The ObamaCare scare: Avoiding doctors
ObamaCare's expansion of health insurance to the previously uninsured — as trumpeted by apologists for government-managed care — is of little benefit to enrollees who skip doctor appointments to save money.
A study by the market research group GfK finds fully half of ObamaCare enrollees are ducking their doctors to sustain the well-being of their wallets. By the millions, ObamaCare patients previously were skipping doctor visits, according to the survey. Now, with mid-level exchange premiums scheduled to rise about 25 percent, “preventive care” will take on a new, albeit deleterious, meaning.

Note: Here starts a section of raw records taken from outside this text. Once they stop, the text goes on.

(** X29.  The value read is that of the first line that starts with
    the name searched for, even when that line sets a parameter with a
    longer name or a later line starts with the name too: with the text
    between the ['='] of that line and its comment shorter than 100
    characters, type ['i'] stores [atoi] of that text and type ['d'] stores
    [atof] of it. *)
Theorem read_returns_the_value_of_the_first_matching_line
  (before after : list string) (key body search : string) :
  Forall (fun l => String.prefix search l = false) before ->
  String.prefix search (key ++ String "=" body) = true ->
  occurs "=" key = false ->
  Z.of_nat (String.length (key ++ String "=" body)) <= CInt.int_max ->
  Z.of_nat (String.length (value_text body)) < 100 ->
  let file := Some (before ++ (key ++ String "=" body)%string :: after) in
  TurbGen_read_from_parameter_file atoi atof file search "i"
  = Returns (int_value (atoi (value_text body))) /\
  TurbGen_read_from_parameter_file atoi atof file search "d"
  = Returns (double_value (atof (value_text body))).
Proof.
  intros Hb Hl Hkey Hlen Hv. cbv zeta. cbn [TurbGen_read_from_parameter_file].
  rewrite !read_lines_first_match by assumption.
  unfold convert_value.
  rewrite extract_value_is_the_text_before_the_comment_aux by assumption.
  destruct (Z.ltb_spec 100 (Z.of_nat (String.length (value_text body)))); [lia |].
  cbn [Ascii.eqb Bool.eqb andb].
  destruct (Z.eqb_spec (Z.of_nat (String.length (value_text body))) 100); [lia |].
  split; reflexivity.
Qed.

End Reading.

Lemma matching_line_without_equals_is_undefined_witness :
  TurbGen_read_from_parameter_file (fun _ => 0) (fun _ => 0%R)
    (Some (["# comment"%string] ++ "ndim 3"%string :: ["ndim = 3"%string]))
    "ndim" "i"
  = Undefined.
Proof.
  apply (matching_line_without_equals_is_undefined (fun _ => 0) (fun _ => 0%R)
           ["# comment"%string] ["ndim = 3"%string] "ndim 3" "ndim" "i").
  - apply Forall_cons; [reflexivity | apply Forall_nil].
  - reflexivity.
  - reflexivity.
Defined.

Lemma read_returns_the_value_of_the_first_matching_line_witness :
  TurbGen_read_from_parameter_file (fun _ => 3) (fun _ => 0%R)
    (Some (["# comment"%string]
             ++ ("ndim " ++ String "=" " 3 ! dimensions")%string
             :: ["ndimension = 7"%string]))
    "ndim" "i"
  = Returns (int_value 3).
Proof.
  apply (read_returns_the_value_of_the_first_matching_line
           (fun _ => 3) (fun _ => 0%R)
           ["# comment"%string] ["ndimension = 7"%string]
           "ndim " " 3 ! dimensions" "ndim").
  - apply Forall_cons; [reflexivity | apply Forall_nil].
  - reflexivity.
  - reflexivity.
  - cbn. unfold CInt.int_max. lia.
  - cbn. lia.
Defined.

Lemma bind_outcome_returns {A B : Type} (o : outcome A) (f : A -> outcome B) (b : B) :
  bind_outcome o f = Returns b -> exists a, o = Returns a /\ f a = Returns b.
Proof.
  destruct o as [a| |]; cbn [bind_outcome]; intros H; try discriminate.
  exists a. auto.
Qed.

Section InitialisationFromFile.

Variable atoi : string -> Z.
Variable atof : string -> R.

Lemma read_returns_has_line (lines : list string) (search : string) (type : ascii)
  (v : parameter_value) :
  TurbGen_read_from_parameter_file atoi atof (Some lines) search type = Returns v ->
  Exists (fun l => String.prefix search l = true) lines.
Proof.
  cbn [TurbGen_read_from_parameter_file].
  induction lines as [|l lines IH]; cbn [read_lines]; [discriminate |].
  destruct (String.prefix search l) eqn:Hp.
  - intros _. now apply Exists_cons_hd.
  - intros H. apply Exists_cons_tl. now apply IH.
Qed.

Lemma read_parameters_needs_every_parameter (lines : list string) (t : TurbGenData)
  (local0 : R) (p : ParameterFile) :
  read_parameters atoi atof (Some lines) t local0 = Returns p ->
  Forall (fun kt => Exists (fun l => String.prefix (fst kt) l = true) lines)
    parameter_names.
Proof.
  unfold read_parameters. cbv zeta. intros H.
  repeat (apply bind_outcome_returns in H;
          let v := fresh "v" in let Hv := fresh "Hv" in
          destruct H as (v & Hv & H);
          apply read_returns_has_line in Hv).
  unfold parameter_names.
  repeat (apply Forall_cons; [cbn [fst]; assumption |]).
  apply Forall_nil.
Qed.

(** X30.  If [TurbGen_init_turbulence_generator] returns, then the
    parameter file could be opened, each of the eighteen parameter names
    starts some line of it, and the state is the one that the
    initialisation computes from the eighteen values read. *)
Theorem init_needs_the_file_and_every_parameter
  (files : string -> option (list string)) (parameter_file : string) (pe : Z)
  (local0 : R) (w w' : World) :
  TurbGen_init_turbulence_generator_file atoi atof files parameter_file pe local0 w
  = Returns w' ->
  exists lines p,
    files parameter_file = Some lines /\
    Forall (fun kt => Exists (fun l => String.prefix (fst kt) l = true) lines)
      parameter_names /\
    read_parameters atoi atof (Some lines) (tgd w) local0 = Returns p /\
    TurbGen_init_turbulence_generator parameter_file pe p w = Ok w'.
Proof.
  unfold TurbGen_init_turbulence_generator_file.
  destruct (files parameter_file) as [lines|]; [| discriminate].
  intros H. apply bind_outcome_returns in H. destruct H as (p & Hp & H).
  exists lines, p. split; [reflexivity |].
  split; [now apply (read_parameters_needs_every_parameter lines (tgd w) local0 p) |].
  split; [exact Hp |].
  destruct (TurbGen_init_turbulence_generator parameter_file pe p w) as [w1|];
    [| discriminate].
  now injection H as ->.
Qed.

End InitialisationFromFile.

Lemma init_1d_succeeds (file : string) (pe : Z) (p : ParameterFile) (w : World) :
  p_ndim p = 1 -> p_spect_form p <> 2 ->
  exists w', TurbGen_init_turbulence_generator file pe p w = Ok w'.
Proof.
  intros Hnd Hsf.
  unfold TurbGen_init_turbulence_generator, TurbGen_init_modes.
  destruct (init_modes_1d_succeeds 0 (set_tgd w (init_parameters file pe p (tgd w))))
    as [w1 ->].
  - exact Hnd.
  - exact Hsf.
  - cbn [bind]. eexists. reflexivity.
Qed.

Lemma read_example_parameter_file :
  exists p,
    read_parameters (fun _ => 1) (fun _ => 1%R) (Some example_parameter_file)
      (tgd world_start) 0 = Returns p /\
    p_ndim p = 1 /\ p_spect_form p = 1.
Proof.
  eexists. split; [vm_compute; reflexivity |]. split; reflexivity.
Qed.

Lemma init_from_example_file_succeeds :
  exists w',
    TurbGen_init_turbulence_generator_file (fun _ => 1) (fun _ => 1%R)
      (fun _ => Some example_parameter_file) "turbulence_generator.inp" 0 0 world_start
    = Returns w'.
Proof.
  destruct read_example_parameter_file as (p & Hp & Hnd & Hsf).
  destruct (init_1d_succeeds "turbulence_generator.inp" 0 p world_start Hnd
              ltac:(rewrite Hsf; discriminate)) as [w' Hw'].
  exists w'. unfold TurbGen_init_turbulence_generator_file.
  rewrite Hp. cbn [bind_outcome]. rewrite Hw'. reflexivity.
Qed.

Lemma init_needs_the_file_and_every_parameter_witness :
  exists w',
    TurbGen_init_turbulence_generator_file (fun _ => 1) (fun _ => 1%R)
      (fun _ => Some example_parameter_file) "turbulence_generator.inp" 0 0 world_start
    = Returns w' /\
    Forall (fun kt => Exists (fun l => String.prefix (fst kt) l = true)
                        example_parameter_file)
      parameter_names.
Proof.
  destruct init_from_example_file_succeeds as [w' Hrun].
  exists w'. split; [exact Hrun |].
  destruct (init_needs_the_file_and_every_parameter _ _ _ _ _ _ _ _ Hrun)
    as (lines & p & Hfile & HF & _).
  injection Hfile as <-. exact HF.
Defined.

Even when it comes to surgery, 12 percent of the ObamaCare enrollees surveyed delayed procedures. Exactly what's the point of federally subsidized health care if those supposedly “served” by it avoid treatments?
“The law made insurance way too unattractive for relatively young and healthy people who are largely choosing to pay the individual mandate tax penalty instead of purchasing coverage,” says Brian Blase, a senior research fellow at the Mercatus Center.
And as the next open-enrollment period bows, the Affordable Care Act's online “marketplace” in Western Pennsylvania is now limited to UPMC and Highmark. Aetna and UnitedHealthcare have pulled out.
“Health care” becomes a non sequitur when rising costs dissuade patients — the sick and healthy alike — from seeing their doctors.